## Dataset records

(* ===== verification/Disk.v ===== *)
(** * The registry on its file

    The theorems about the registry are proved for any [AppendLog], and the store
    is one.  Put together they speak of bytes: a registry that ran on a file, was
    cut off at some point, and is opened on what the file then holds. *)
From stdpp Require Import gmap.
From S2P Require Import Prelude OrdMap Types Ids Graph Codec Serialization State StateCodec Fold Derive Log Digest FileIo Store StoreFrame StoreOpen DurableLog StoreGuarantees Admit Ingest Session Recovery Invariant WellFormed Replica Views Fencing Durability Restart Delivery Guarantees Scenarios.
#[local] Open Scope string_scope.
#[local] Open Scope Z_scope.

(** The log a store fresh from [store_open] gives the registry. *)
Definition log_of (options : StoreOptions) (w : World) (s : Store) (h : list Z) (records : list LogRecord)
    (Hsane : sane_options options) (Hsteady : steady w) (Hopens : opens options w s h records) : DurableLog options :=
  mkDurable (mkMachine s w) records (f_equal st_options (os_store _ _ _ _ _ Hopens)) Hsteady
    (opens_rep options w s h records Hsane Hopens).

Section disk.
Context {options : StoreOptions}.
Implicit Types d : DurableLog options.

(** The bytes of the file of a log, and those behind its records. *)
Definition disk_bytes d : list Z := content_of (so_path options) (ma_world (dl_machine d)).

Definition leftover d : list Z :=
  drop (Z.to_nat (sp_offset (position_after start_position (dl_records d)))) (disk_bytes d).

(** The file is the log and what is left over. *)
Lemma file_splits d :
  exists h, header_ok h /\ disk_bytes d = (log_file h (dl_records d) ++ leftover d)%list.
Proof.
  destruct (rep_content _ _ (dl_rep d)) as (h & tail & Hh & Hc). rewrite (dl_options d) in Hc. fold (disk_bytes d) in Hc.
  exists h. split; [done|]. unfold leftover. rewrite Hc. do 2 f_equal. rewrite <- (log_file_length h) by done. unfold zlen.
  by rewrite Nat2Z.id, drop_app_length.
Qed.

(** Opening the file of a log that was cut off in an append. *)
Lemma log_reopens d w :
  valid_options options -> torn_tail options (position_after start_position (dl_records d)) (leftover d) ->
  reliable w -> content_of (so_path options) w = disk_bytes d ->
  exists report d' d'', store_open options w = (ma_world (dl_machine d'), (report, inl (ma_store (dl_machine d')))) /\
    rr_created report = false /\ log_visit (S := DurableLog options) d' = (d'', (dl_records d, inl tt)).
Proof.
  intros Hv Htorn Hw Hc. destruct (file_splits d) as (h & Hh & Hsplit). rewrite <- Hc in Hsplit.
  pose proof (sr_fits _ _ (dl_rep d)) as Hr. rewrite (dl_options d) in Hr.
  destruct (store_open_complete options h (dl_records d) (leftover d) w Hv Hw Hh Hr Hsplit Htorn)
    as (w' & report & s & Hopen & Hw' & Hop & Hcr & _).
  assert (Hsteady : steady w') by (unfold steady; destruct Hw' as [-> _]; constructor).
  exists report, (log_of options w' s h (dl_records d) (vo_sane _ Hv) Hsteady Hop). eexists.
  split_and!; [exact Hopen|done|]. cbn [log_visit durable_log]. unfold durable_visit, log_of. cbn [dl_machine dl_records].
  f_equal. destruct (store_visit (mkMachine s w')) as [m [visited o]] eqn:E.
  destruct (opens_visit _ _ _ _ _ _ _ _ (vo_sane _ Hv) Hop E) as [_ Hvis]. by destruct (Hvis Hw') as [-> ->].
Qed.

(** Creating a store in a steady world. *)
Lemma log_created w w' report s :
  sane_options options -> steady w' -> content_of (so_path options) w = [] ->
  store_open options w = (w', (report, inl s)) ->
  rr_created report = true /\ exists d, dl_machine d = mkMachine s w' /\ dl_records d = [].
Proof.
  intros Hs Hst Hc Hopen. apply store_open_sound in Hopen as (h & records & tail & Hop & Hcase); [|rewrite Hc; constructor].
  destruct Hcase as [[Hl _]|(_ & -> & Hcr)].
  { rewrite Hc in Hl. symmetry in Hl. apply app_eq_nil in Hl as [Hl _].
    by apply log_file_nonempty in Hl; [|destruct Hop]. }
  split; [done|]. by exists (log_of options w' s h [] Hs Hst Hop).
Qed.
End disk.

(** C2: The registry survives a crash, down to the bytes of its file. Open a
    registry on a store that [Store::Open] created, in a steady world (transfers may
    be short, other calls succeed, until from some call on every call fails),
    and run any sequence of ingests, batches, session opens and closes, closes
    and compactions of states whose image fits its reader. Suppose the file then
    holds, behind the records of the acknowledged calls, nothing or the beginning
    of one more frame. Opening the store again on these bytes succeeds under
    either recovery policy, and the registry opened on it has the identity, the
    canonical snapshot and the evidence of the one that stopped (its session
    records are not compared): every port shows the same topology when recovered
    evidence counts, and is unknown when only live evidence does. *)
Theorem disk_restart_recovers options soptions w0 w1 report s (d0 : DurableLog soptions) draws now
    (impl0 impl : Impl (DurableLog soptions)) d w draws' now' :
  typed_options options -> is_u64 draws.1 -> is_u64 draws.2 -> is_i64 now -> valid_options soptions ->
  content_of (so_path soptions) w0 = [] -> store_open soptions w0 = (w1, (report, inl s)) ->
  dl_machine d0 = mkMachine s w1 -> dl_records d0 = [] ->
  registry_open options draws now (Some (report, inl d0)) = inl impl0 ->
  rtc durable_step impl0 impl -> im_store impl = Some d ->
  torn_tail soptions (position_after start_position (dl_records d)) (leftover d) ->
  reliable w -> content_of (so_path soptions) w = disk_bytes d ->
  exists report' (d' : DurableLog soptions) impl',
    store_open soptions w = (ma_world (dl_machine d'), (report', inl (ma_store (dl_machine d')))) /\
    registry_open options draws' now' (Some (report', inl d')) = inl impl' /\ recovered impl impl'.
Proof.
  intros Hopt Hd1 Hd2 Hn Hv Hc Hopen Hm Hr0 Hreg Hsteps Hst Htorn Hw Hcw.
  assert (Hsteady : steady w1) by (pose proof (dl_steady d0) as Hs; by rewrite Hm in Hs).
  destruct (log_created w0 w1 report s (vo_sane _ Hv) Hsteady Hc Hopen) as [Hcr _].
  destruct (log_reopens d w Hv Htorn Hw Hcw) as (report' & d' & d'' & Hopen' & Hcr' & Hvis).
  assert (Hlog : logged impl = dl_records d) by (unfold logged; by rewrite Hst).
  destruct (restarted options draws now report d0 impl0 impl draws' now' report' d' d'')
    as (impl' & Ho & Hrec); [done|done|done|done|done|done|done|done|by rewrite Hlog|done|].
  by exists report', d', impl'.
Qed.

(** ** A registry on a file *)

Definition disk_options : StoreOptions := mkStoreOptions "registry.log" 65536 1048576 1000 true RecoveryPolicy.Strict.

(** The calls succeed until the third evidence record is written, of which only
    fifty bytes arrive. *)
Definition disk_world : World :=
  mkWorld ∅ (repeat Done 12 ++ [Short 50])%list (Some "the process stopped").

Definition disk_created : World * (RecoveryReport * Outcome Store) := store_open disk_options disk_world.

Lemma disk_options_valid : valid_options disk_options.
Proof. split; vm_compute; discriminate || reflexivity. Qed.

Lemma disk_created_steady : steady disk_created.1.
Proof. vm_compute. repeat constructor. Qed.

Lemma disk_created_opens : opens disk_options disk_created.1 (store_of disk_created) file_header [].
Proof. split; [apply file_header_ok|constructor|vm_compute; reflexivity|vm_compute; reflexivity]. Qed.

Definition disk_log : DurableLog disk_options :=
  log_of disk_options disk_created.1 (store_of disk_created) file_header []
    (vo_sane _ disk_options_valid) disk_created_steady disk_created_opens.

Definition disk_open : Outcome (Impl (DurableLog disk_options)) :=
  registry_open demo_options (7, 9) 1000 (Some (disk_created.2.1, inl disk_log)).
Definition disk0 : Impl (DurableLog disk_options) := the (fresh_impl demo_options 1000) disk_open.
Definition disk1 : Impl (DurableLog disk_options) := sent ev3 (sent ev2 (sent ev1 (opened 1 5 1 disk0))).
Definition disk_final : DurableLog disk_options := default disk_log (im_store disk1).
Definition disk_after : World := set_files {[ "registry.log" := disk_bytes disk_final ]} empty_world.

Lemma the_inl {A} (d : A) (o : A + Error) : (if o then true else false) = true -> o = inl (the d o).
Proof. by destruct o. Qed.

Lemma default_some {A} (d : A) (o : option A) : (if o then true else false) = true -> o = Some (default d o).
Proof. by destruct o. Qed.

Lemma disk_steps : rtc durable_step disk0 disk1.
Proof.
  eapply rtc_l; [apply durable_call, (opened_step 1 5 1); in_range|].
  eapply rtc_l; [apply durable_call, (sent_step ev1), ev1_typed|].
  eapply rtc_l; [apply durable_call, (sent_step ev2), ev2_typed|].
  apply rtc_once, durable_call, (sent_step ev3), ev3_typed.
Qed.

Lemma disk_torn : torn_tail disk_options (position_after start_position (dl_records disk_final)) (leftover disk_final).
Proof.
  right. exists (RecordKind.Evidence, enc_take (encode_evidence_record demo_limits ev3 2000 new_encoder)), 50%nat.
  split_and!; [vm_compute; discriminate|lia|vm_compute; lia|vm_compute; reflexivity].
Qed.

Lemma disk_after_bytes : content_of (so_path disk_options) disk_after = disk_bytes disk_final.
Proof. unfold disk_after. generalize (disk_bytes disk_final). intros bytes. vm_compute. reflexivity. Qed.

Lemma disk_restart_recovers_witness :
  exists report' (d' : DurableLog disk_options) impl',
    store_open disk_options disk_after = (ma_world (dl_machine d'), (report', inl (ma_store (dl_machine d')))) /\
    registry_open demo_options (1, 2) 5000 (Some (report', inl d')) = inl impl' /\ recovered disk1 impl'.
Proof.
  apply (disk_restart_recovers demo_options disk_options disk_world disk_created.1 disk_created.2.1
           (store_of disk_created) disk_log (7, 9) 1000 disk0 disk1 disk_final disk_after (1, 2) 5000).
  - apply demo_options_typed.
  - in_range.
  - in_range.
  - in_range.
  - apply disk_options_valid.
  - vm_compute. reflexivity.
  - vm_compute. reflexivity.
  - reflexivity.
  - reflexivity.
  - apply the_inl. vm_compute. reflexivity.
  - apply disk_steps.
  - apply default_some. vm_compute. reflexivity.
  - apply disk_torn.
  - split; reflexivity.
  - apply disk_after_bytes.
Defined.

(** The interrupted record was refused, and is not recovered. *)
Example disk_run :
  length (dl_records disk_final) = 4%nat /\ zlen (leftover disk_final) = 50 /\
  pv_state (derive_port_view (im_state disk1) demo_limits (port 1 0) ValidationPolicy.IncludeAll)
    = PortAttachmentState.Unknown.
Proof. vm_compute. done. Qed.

## Directions
Please provide nothing but the number of lines in the records that hold the string "mkMachine".

## Reply
4